Recorded data.
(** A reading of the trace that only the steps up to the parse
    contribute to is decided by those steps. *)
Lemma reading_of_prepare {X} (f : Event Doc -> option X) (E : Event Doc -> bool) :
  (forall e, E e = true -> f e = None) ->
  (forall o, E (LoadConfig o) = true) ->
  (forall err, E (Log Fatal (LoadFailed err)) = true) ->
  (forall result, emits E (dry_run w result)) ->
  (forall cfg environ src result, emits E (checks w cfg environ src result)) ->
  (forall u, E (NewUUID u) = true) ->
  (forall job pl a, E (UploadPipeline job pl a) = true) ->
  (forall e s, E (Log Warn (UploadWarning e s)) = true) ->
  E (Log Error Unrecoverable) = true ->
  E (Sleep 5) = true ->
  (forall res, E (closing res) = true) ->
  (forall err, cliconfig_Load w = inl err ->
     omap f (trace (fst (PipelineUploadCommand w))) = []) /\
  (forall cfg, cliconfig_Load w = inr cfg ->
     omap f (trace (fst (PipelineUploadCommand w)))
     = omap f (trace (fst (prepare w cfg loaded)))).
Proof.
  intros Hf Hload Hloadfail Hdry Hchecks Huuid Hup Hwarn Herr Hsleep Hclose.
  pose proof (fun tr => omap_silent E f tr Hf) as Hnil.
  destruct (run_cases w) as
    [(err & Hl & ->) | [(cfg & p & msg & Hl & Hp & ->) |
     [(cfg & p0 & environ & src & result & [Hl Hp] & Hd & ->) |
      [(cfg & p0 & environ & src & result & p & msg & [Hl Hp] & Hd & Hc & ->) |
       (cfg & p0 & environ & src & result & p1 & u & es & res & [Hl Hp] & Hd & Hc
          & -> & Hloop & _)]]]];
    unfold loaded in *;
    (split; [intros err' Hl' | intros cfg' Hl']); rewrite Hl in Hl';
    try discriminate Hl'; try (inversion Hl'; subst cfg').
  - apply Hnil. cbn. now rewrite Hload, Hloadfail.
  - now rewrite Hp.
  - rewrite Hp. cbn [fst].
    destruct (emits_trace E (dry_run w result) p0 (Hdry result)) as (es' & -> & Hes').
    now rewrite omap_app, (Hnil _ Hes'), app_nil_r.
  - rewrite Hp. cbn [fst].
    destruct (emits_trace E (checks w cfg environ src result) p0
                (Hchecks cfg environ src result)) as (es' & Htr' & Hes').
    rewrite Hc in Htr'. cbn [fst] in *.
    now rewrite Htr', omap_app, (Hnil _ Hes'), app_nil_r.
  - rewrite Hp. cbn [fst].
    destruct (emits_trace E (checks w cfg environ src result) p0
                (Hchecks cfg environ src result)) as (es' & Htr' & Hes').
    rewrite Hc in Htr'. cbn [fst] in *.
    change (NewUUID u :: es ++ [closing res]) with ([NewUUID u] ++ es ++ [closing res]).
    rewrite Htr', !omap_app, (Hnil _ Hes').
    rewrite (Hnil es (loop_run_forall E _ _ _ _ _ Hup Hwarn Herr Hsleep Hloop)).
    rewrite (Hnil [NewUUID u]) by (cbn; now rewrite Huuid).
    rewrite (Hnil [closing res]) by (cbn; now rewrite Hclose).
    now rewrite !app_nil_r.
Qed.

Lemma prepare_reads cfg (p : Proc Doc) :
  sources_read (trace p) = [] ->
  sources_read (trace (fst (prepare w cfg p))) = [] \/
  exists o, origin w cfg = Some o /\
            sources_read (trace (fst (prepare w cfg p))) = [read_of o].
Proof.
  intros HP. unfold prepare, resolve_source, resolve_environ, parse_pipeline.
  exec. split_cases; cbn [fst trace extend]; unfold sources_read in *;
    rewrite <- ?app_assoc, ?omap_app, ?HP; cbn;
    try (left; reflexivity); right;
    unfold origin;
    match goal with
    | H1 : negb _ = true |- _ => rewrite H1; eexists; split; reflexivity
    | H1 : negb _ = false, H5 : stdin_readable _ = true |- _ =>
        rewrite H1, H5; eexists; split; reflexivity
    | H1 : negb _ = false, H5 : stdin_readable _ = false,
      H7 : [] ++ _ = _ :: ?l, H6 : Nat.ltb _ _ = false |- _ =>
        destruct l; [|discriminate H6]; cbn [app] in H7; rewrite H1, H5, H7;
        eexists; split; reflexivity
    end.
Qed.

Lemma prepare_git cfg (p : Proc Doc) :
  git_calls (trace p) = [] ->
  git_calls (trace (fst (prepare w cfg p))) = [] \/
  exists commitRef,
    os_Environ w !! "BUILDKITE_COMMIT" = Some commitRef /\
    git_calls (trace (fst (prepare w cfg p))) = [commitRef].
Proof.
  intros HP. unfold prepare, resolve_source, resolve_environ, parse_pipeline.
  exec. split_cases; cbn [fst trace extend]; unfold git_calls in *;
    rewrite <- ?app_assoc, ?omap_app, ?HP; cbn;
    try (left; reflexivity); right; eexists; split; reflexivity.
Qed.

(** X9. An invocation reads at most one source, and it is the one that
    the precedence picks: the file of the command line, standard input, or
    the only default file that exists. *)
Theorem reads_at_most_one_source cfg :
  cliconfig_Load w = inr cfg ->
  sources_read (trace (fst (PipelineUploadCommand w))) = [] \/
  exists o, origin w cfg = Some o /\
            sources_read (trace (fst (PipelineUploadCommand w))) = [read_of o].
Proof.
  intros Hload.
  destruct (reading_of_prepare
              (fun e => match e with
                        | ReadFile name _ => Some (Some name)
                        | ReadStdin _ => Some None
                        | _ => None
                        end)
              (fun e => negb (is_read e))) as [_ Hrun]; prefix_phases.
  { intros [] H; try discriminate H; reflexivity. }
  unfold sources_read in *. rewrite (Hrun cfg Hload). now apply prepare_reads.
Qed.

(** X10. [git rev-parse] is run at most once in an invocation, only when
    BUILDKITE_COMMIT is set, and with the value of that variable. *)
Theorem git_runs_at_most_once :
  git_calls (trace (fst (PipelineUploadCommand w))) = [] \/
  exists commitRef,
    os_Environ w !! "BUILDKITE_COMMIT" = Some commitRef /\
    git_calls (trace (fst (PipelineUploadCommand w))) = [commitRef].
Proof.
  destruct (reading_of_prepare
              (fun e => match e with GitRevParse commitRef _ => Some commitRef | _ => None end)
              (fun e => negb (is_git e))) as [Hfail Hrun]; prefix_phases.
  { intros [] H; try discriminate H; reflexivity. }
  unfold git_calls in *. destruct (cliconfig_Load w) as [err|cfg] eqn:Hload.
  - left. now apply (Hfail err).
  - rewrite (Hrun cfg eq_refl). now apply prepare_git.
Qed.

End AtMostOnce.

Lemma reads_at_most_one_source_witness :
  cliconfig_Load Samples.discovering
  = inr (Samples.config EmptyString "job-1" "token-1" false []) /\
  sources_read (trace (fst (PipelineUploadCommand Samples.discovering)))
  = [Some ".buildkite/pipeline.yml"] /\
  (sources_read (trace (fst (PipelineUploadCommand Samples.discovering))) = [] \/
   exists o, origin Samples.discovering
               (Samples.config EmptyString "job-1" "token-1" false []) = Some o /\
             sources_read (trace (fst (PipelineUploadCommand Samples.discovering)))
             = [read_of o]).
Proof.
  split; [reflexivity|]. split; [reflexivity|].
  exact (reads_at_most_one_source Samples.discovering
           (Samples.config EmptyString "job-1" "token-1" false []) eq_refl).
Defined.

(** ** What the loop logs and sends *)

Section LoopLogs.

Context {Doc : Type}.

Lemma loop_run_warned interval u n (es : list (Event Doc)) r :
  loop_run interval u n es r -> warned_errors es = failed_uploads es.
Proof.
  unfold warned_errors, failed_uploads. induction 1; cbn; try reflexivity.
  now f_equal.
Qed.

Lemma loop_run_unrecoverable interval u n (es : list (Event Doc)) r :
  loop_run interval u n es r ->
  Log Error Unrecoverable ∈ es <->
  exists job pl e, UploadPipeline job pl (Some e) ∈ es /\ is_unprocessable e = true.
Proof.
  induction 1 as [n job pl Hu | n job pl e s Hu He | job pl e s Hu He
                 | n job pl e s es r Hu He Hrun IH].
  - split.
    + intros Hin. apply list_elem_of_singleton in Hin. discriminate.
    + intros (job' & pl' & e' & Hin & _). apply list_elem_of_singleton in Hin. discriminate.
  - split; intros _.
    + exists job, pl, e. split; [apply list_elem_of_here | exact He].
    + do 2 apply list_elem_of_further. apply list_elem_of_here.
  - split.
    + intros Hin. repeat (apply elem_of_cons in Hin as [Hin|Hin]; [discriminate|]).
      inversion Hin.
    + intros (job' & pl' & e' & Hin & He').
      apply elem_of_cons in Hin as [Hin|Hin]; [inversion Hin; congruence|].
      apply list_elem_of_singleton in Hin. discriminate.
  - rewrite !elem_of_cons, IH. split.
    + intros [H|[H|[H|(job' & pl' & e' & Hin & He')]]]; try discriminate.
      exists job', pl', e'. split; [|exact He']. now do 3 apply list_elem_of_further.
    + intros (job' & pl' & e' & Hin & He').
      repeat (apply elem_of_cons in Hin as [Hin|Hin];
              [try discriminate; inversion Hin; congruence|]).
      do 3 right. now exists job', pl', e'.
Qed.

==

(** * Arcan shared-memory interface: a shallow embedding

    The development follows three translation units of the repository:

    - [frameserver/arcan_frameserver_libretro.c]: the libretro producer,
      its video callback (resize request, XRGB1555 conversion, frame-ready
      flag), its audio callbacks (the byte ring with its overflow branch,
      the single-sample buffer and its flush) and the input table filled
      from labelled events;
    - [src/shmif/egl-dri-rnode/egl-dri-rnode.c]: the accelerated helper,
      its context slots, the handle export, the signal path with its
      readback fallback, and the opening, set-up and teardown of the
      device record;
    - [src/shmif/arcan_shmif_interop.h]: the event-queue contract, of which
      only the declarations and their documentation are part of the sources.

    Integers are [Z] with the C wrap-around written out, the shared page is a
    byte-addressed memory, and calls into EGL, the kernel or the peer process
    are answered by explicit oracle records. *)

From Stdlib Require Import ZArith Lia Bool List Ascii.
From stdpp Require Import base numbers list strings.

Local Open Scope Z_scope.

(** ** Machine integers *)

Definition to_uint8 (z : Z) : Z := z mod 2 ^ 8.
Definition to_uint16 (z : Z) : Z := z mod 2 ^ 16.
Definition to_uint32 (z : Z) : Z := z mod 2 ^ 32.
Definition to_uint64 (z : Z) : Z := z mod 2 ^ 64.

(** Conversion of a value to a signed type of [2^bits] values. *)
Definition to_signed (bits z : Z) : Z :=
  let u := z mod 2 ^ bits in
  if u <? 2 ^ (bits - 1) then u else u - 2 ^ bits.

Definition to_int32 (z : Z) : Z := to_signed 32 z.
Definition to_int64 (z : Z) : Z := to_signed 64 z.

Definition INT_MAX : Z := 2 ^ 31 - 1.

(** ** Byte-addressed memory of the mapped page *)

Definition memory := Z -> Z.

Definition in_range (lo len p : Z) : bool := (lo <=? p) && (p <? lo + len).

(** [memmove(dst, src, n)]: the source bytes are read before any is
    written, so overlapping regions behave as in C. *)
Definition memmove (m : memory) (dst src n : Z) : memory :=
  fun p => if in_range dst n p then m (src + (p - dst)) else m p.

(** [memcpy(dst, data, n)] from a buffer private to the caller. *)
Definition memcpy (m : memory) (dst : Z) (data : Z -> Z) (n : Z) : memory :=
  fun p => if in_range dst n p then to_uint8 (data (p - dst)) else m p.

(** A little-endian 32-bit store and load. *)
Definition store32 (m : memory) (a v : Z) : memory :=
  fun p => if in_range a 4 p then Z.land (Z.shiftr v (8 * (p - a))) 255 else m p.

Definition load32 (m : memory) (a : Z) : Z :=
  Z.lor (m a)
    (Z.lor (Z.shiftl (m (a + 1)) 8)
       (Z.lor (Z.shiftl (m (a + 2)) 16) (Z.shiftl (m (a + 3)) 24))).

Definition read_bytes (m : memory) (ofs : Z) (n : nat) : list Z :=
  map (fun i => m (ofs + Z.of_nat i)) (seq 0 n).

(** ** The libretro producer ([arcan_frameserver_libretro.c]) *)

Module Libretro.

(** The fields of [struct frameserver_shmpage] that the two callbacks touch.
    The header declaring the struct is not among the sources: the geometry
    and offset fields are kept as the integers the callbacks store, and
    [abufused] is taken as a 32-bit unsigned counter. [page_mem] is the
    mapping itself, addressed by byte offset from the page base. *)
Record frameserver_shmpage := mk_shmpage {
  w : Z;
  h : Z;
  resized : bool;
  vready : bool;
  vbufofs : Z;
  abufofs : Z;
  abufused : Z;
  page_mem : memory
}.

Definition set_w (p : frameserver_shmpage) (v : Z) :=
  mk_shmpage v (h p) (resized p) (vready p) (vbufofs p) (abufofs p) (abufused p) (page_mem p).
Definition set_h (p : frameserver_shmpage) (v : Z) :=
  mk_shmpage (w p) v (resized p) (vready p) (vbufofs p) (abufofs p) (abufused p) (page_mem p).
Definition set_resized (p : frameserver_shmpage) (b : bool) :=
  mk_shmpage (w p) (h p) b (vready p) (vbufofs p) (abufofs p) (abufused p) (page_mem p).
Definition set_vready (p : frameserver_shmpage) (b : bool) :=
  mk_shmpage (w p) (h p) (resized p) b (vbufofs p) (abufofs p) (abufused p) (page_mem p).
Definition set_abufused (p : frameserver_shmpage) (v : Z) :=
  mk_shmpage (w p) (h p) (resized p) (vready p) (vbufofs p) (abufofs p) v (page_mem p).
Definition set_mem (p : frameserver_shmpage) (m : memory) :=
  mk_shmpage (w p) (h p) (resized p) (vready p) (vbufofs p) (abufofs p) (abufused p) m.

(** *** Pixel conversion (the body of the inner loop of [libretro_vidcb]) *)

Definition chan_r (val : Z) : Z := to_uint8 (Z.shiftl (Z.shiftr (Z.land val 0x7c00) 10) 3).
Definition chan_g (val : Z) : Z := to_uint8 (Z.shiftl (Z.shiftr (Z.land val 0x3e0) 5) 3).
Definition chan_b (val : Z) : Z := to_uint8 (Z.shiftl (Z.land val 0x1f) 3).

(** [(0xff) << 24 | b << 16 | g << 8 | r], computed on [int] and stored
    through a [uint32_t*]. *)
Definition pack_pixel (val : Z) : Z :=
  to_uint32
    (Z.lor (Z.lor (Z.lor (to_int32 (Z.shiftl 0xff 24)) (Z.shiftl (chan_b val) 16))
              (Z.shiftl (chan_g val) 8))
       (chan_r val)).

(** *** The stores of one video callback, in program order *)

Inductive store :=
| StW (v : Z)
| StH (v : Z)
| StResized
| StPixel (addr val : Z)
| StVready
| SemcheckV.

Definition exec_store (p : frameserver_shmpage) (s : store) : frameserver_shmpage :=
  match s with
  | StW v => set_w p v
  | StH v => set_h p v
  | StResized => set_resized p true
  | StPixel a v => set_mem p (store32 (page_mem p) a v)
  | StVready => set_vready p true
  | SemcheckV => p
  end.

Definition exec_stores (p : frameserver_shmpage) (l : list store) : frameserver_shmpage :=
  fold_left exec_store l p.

Exercise. Read through the data above. Report each line that has the word "Some".

Solution to this exercise.
  exists o, origin w cfg = Some o /\
    os_Environ w !! "BUILDKITE_COMMIT" = Some commitRef /\
  exists o, origin w cfg = Some o /\
                        | ReadFile name _ => Some (Some name)
                        | ReadStdin _ => Some None
    os_Environ w !! "BUILDKITE_COMMIT" = Some commitRef /\
              (fun e => match e with GitRevParse commitRef _ => Some commitRef | _ => None end)
  = [Some ".buildkite/pipeline.yml"] /\
               (Samples.config EmptyString "job-1" "token-1" false []) = Some o /\
  exists job pl e, UploadPipeline job pl (Some e) ∈ es /\ is_unprocessable e = true.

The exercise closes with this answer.